Des proxénètes du "Building" posent avec "leurs filles". Dans les bidonvilles, le proxénétisme est hiérarchiquement organisé, avec les autorités en tête. Le racket est endémique. Le proxénète assure la "protection" des filles et sert de rabatteur.
Le sida est-il très présent dans la société cambodgienne ? Et dans l'univers de la prostitution ? Quel est son impact sur la vie des prostituées et sur le rapport de la société à ces femmes ?
La situation par rapport au VIH-SIDA est très alarmante. Le Cambodge connaît un des taux de progression les plus forts en Asie. Les estimations annoncent entre 170 000 et 300 000 séropositifs dans le pays. En tout cas, le chiffre dépasse les 200 000 personnes infectées pour 12 millions d'habitants. Les tests de VIH sont coûteux et quasi inexistants hors des grandes villes. Il est difficile d'avoir des chiffres à jour et précis.

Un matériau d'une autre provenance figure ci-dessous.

(** * HabitTool: execution tracking and archival engine (src/main.rs)

    Shallow embedding of the habit record, [update_habit],
    [update_execution], [archive_execution] and
    [map_executions_to_display_chars].  An [i8] day-value is a [Z], a [u8]
    byte is a [Z] in [0, 256) whose wrap-around is written out with
    [Z.land _ 255]; in-place mutation through [&mut] is modelled by
    returning the updated value. *)

From Stdlib Require Import ZArith List String Ascii Bool Lia.
Import ListNotations.
Open Scope Z_scope.

(** ** Data model *)

(** [const MAX_EXECUTIONS: usize = 49] *)
Definition MAX_EXECUTIONS : nat := 49.

(** [struct HabitExecution] *)
Record HabitExecution := mkHabit {
  name : string;
  executions : list Z;            (* Vec<i8> *)
  manual_update : bool;
  archived_executions : list string
}.

(** [HabitExecution::new] *)
Definition new_habit (n : string) : HabitExecution :=
  mkHabit n [] false [].

(** ** URL-safe base64 without padding ([base64_url::encode], i.e. the
    [base64] crate with [URL_SAFE_NO_PAD], RFC 4648 section 5). *)

Definition b64_alphabet : string :=
  "ABCDEFGHIJKLMNOPQRSTUVWXYZabcdefghijklmnopqrstuvwxyz0123456789-_".

Definition b64_sym (n : Z) : ascii :=
  match String.get (Z.to_nat n) b64_alphabet with
  | Some c => c
  | None => "="%char
  end.

Fixpoint b64url_encode (bs : list Z) : string :=
  match bs with
  | a :: b :: c :: rest =>
      String (b64_sym (Z.shiftr a 2))
        (String (b64_sym (Z.lor (Z.shiftl (Z.land a 3) 4) (Z.shiftr b 4)))
          (String (b64_sym (Z.lor (Z.shiftl (Z.land b 15) 2) (Z.shiftr c 6)))
            (String (b64_sym (Z.land c 63)) (b64url_encode rest))))
  | [a; b] =>
      String (b64_sym (Z.shiftr a 2))
        (String (b64_sym (Z.lor (Z.shiftl (Z.land a 3) 4) (Z.shiftr b 4)))
          (String (b64_sym (Z.shiftl (Z.land b 15) 2)) EmptyString))
  | [a] =>
      String (b64_sym (Z.shiftr a 2))
        (String (b64_sym (Z.shiftl (Z.land a 3) 4)) EmptyString)
  | [] => EmptyString
  end.

(** Decoding (the inverse direction, [base64_url::decode]). *)
Fixpoint b64_index_from (c : ascii) (s : string) (k : Z) : option Z :=
  match s with
  | EmptyString => None
  | String d s' => if Ascii.eqb c d then Some k else b64_index_from c s' (k + 1)
  end.

Fixpoint b64_sextets (s : string) : option (list Z) :=
  match s with
  | EmptyString => Some []
  | String c s' =>
      match b64_index_from c b64_alphabet 0, b64_sextets s' with
      | Some v, Some vs => Some (v :: vs)
      | _, _ => None
      end
  end.

Fixpoint b64_join (xs : list Z) : option (list Z) :=
  match xs with
  | a :: b :: c :: d :: rest =>
      match b64_join rest with
      | Some r =>
          Some (Z.lor (Z.shiftl a 2) (Z.shiftr b 4)
                :: Z.lor (Z.shiftl (Z.land b 15) 4) (Z.shiftr c 2)
                :: Z.lor (Z.shiftl (Z.land c 3) 6) d :: r)
      | None => None
      end
  | [a; b; c] =>
      Some [Z.lor (Z.shiftl a 2) (Z.shiftr b 4);
            Z.lor (Z.shiftl (Z.land b 15) 4) (Z.shiftr c 2)]
  | [a; b] => Some [Z.lor (Z.shiftl a 2) (Z.shiftr b 4)]
  | [_] => None
  | [] => Some []
  end.

Definition b64url_decode (s : string) : option (list Z) :=
  match b64_sextets s with
  | Some xs => b64_join xs
  | None => None
  end.

(** ** [archive_execution] *)

(** One step of the loop body after the group check:
    [byte_rep = byte_rep << 1; if value == 1 { byte_rep = byte_rep | 1 }]
    on a [u8]. *)
Definition push_bit (byte_rep value : Z) : Z :=
  let shifted := Z.land (Z.shiftl byte_rep 1) 255 in
  if Z.eqb value 1 then Z.lor shifted 1 else shifted.

(** The [for (i, value) in old_executions.into_iter().enumerate()] loop;
    state: [archive_array] and [byte_rep]. *)
Fixpoint archive_loop (i : nat) (vs : list Z) (archive_array : list Z)
    (byte_rep : Z) : list Z * Z :=
  match vs with
  | [] => (archive_array, byte_rep)
  | value :: vs' =>
      let '(arr1, b1) :=
        if negb (Nat.eqb i 0) && Nat.eqb (Nat.modulo i 8) 0
        then (archive_array ++ [byte_rep], 0)
        else (archive_array, byte_rep) in
      archive_loop (S i) vs' arr1 (push_bit b1 value)
  end.

(** The byte sequence handed to [base64_url::encode]: after the loop,
    [byte_rep = byte_rep << 7; archive_array.push(byte_rep)]. *)
Definition archive_bytes (old_executions : list Z) : list Z :=
  let '(arr, b) := archive_loop 0 old_executions [] 0 in
  arr ++ [Z.land (Z.shiftl b 7) 255].

Definition archive_token (old_executions : list Z) : string :=
  b64url_encode (archive_bytes old_executions).

Definition archive_execution (h : HabitExecution) : HabitExecution :=
  mkHabit (name h) []
    (manual_update h)
    (archived_executions h ++ [archive_token (executions h)]).

(** ** [update_habit] *)
Definition update_habit (h : HabitExecution) (value : Z) (manual : bool)
    : HabitExecution :=
  let h1 := if Nat.leb MAX_EXECUTIONS (List.length (executions h))
            then archive_execution h else h in
  let h2 := if negb (manual_update h1)
            then mkHabit (name h1) (executions h1 ++ [value])
                   (manual_update h1) (archived_executions h1)
            else h1 in
  mkHabit (name h2) (executions h2) manual (archived_executions h2).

La contamination se fait quasi exclusivement par voie sexuelle. Il y a peu d'usagers de drogues intraveineuses, et il n'y a pas eu de transfusions sanguines massives de sang contaminé comme en Chine. Le plus grand foyer est bien sûr Phnom Penh, et comme ailleurs, certains groupes « à risque » sont des vecteurs de transmission. Les populations mobiles et éloignées de leur famille comme les militaires, les policiers, les camionneurs, les ouvriers qui partent travailler en ville sont particulièrement concernées.

La société cambodgienne, peu instruite et traditionnelle, est encore attachée à des croyances et superstitions qui rendent la prévention et l'aide aux malades compliquées. Malgré les vastes plans d'actions des organisations non gouvernementales, il existe encore une grande ignorance sur la maladie, surtout dans les campagnes d'où proviennent les migrants. Les malades sont fortement discriminés et marginalisés par la société. La maladie entraîne une lente mais progressive dégradation sociale ; beaucoup de gens meurent dans la pauvreté la plus absolue.

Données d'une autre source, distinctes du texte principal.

Definition set_input (p : Player) (i : InputState) : Player :=
  {| id := id p; x := x p; y := y p; speed := speed p;
     label := label p; color := color p; input := i |}.

(** The names bound in the module's global namespace: its imports and its
    top-level definitions. *)
Definition module_globals : list string :=
  [ "asyncio"; "json"; "math"; "os"; "random"; "string"; "time";
    "dataclass"; "field"; "asdict";
    "Dict"; "Set"; "Tuple"; "Optional"; "List";
    "FastAPI"; "WebSocket"; "WebSocketDisconnect"; "HTMLResponse";
    "TILE_SIZE"; "MAP_COLS"; "MAP_ROWS"; "WORLD_WIDTH"; "WORLD_HEIGHT";
    "PLAYER_SIZE"; "DEFAULT_PLAYER_SPEED"; "TICK_RATE"; "TICK_MS";
    "_clamp"; "_rand_id"; "_rand_color"; "InputState"; "Player"; "Hub";
    "app"; "hub"; "_on_startup"; "_on_shutdown"; "root"; "ws_endpoint" ]%string.

(** Evaluating a global name that is bound nowhere raises [NameError]. *)
Definition lookup_global (name : string) : M unit :=
  if existsb (String.eqb name) module_globals then ret tt
  else raise (NameError name).

(** What the transport and the clock answer; they may depend on everything
    that happened before. *)
Record Env := mkEnv {
  send_fails : list event -> WebSocket -> Msg -> option exn;
  accept_fails : list event -> WebSocket -> option exn;
  clock : list event -> float
}.

Section Server.

Variable env : Env.

Definition history : M (list event) := fun h hist => mkResult (Ok hist) h [].

(** [await ws.send_text(msg)] *)
Definition send_text (ws : WebSocket) (msg : Msg) : M unit :=
  hist <- history ;;
  emit (EvSend ws msg) ;;;
  match send_fails env hist ws msg with
  | Some e => raise e
  | None => ret tt
  end.

(** [await ws.accept()] *)
Definition accept (ws : WebSocket) : M unit :=
  hist <- history ;;
  emit (EvAccept ws) ;;;
  match accept_fails env hist ws with
  | Some e => raise e
  | None => ret tt
  end.

(** [time.perf_counter()] *)
Definition perf_counter : M float :=
  hist <- history ;;
  emit EvClock ;;;
  ret (clock env hist).

(** [await asyncio.sleep(secs)] in the tick task: the task suspends, and is
    resumed with [CancelledError] when its cancellation was requested. *)
Definition sleep (secs : float) : M unit :=
  emit (EvSleep secs) ;;;
  h <- get ;;
  match _tick_task h with
  | Some TaskCancelling => raise CancelledError
  | _ => ret tt
  end.

(** [await asyncio.gather] with [return_exceptions=True]: every task runs,
    and what it raises becomes its result.  The tasks run concurrently in the
    program; here they run one after the other, in the order given. *)
Fixpoint gather (tasks : list (M unit)) : M (list (option exn)) :=
  match tasks with
  | [] => ret []
  | t :: ts =>
      r <- try_except (t ;;; ret None) (fun e => ret (Some e)) ;;
      rs <- gather ts ;;
      ret (r :: rs)
  end.

(** [Hub._safe_send] *)
Definition _safe_send (ws : WebSocket) (msg : Msg) : M unit :=
  try_except (send_text ws msg)
    (fun e => if is_Exception e then ret tt else raise e).

(** [[p.snapshot() for p in self.players.values()]] *)
Definition snapshots (h : Hub) : list Snapshot :=
  (fun kv => snapshot kv.2) <$> map_to_list (players h).

(** [Hub._step] *)
Definition _step (dt : float) : M unit :=
  with_lock (
    h <- get ;;
    emit (EvRead RPlayers) ;;;
    emit (EvWrite RPlayers) ;;;
    put (set_players h ((fun p => integrate p dt) <$> players h))).

(** [Hub._broadcast_state] *)
Definition _broadcast_state : M unit :=
  h <- get ;;
  emit (EvRead RPlayers) ;;;
  let msg := MsgState (snapshots h) in
  emit (EvRead RSockets) ;;;
  _ <- gather ((fun kv => _safe_send kv.2 msg) <$> map_to_list (sockets h)) ;;
  ret tt.

(** [not exclude or p not in exclude] *)
Definition is_target (exclude : option (list string)) (p : string) : bool :=
  match exclude with
  | None => true
  | Some l => match l with [] => true | _ => false end || negb (bool_decide (p ∈ l))
  end.

(** [Hub._broadcast_event] *)
Definition _broadcast_event (ev : Msg) (exclude : option (list string)) : M unit :=
  h <- get ;;
  emit (EvRead RSockets) ;;;
  let targets := filter (fun kv => is_target exclude kv.1 = true) (map_to_list (sockets h)) in
  _ <- gather ((fun kv => _safe_send kv.2 ev) <$> targets) ;;
  ret tt.

(** [Hub.connect] *)
Definition connect (ws : WebSocket) (r : Rand) : M string :=
  accept ws ;;;
  let player := new_player r in
  let pid := id player in
  with_lock (
    h <- get ;;
    emit (EvWrite RPlayers) ;;;
    put (set_players h (<[pid := player]> (players h))) ;;;
    h <- get ;;
    emit (EvWrite RSockets) ;;;
    put (set_sockets h (<[pid := ws]> (sockets h)))) ;;;
  h <- get ;;
  emit (EvRead RPlayers) ;;;
  send_text ws (MsgWelcome pid (snapshots h)) ;;;
  _broadcast_event (MsgJoin pid) (Some [pid]) ;;;
  ret pid.

(** [Hub.disconnect] *)
Definition disconnect (pid : string) : M unit :=
  with_lock (
    h <- get ;;
    emit (EvWrite RPlayers) ;;;
    put (set_players h (delete pid (players h))) ;;;
    h <- get ;;
    emit (EvWrite RSockets) ;;;
    put (set_sockets h (delete pid (sockets h)))) ;;;
  _broadcast_event (MsgLeave pid) None.

(** The flags [handle_message] stores: [bool(data.get(k))] for each. *)
Definition input_of (data : gmap string pyval) : InputState :=
  {| up := truthy (dict_get data "up");
     down := truthy (dict_get data "down");
     left := truthy (dict_get data "left");
     right := truthy (dict_get data "right") |}.

(** [Hub.handle_message] *)
Definition handle_message (pid : string) (data : gmap string pyval) : M unit :=
  if py_ne_str (dict_get data "type") "input" then ret tt
  else if py_ne_str (dict_get data "id") pid then ret tt
  else
    with_lock (
      h <- get ;;
      emit (EvRead RPlayers) ;;;
      match players h !! pid with
      | None => ret tt
      | Some p =>
          emit (EvWrite RPlayers) ;;;
          put (set_players h (<[pid := set_input p (input_of data)]> (players h)))
      end).

(** [Hub.start] *)
Definition start : M unit :=
  h <- get ;;
  match _tick_task h with
  | None => put (set_tick_task h (Some TaskRunning))
  | Some _ => ret tt
  end.

(** [with contextlib.suppress(asyncio.CancelledError): body].  The context
    manager is looked up in the module's globals first. *)
Definition with_suppress_CancelledError (body : M unit) : M unit :=
  lookup_global "contextlib" ;;;
  try_except body
    (fun e => match e with CancelledError => ret tt | _ => raise e end).

(** [await self._tick_task]: the tick task ends at its next suspension point
    once cancelled ([_ticker] returns on [CancelledError]). *)
Definition await_tick_task : M unit := ret tt.

(** [Hub.stop] *)
Definition stop : M unit :=
  h <- get ;;
  match _tick_task h with
  | Some _ =>
      emit EvCancel ;;;
      put (set_tick_task h (Some TaskCancelling)) ;;;
      with_suppress_CancelledError await_tick_task ;;;
      h <- get ;;
      put (set_tick_task h None)
  | None => ret tt
  end.

(** [self._last_tick or now] *)
Definition last_or (last : option float) (now : float) : float :=
  match last with
  | Some t => if fneq t 0 then t else now
  | None => now
  end.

Qu'en est-il de l'accès aux soins ?
L'accès aux soins est pratiquement inexistant. Tous les centres médicaux avaient disparu après les Khmers rouges. Quelques ONG ont reconstruit partiellement les plus grands hôpitaux comme Calmette ou le Russian hospital? à Phnom Penh. Mais le gouvernement investit peu ou rien dans la santé, et est devenu dépendant de l'aide humanitaire et de sa fausse assistance. Si demain les grandes ONG partaient, le pays serait incapable de se soigner. Des cliniques privées, réservées aux classes plus aisées, apparaissent dans les grandes villes comme Sihanoukville ou Phnom Penh. L'accès aux soins pour la grande majorité de la société est presque nul. C'est particulièrement vrai à la campagne où il faut marcher parfois plusieurs heures pour trouver un dispensaire. De plus, dans un pays où le salaire moyen est très bas, tout traitement médical est vite hors de portée.
Ny, 18 ans, se prépare pour aller travailler. Il y a cinq ans, une connaissance l'a vendue à un bordel de province où un vieux chinois l'a dépucelée. Depuis quelques mois, Ny vit au "Building" et se prostitue dans les parcs publics. Elle a deux ou trois clients par nuit. Elle reverse tout son argent à sa mère. Elle aimerait devenir coiffeuse.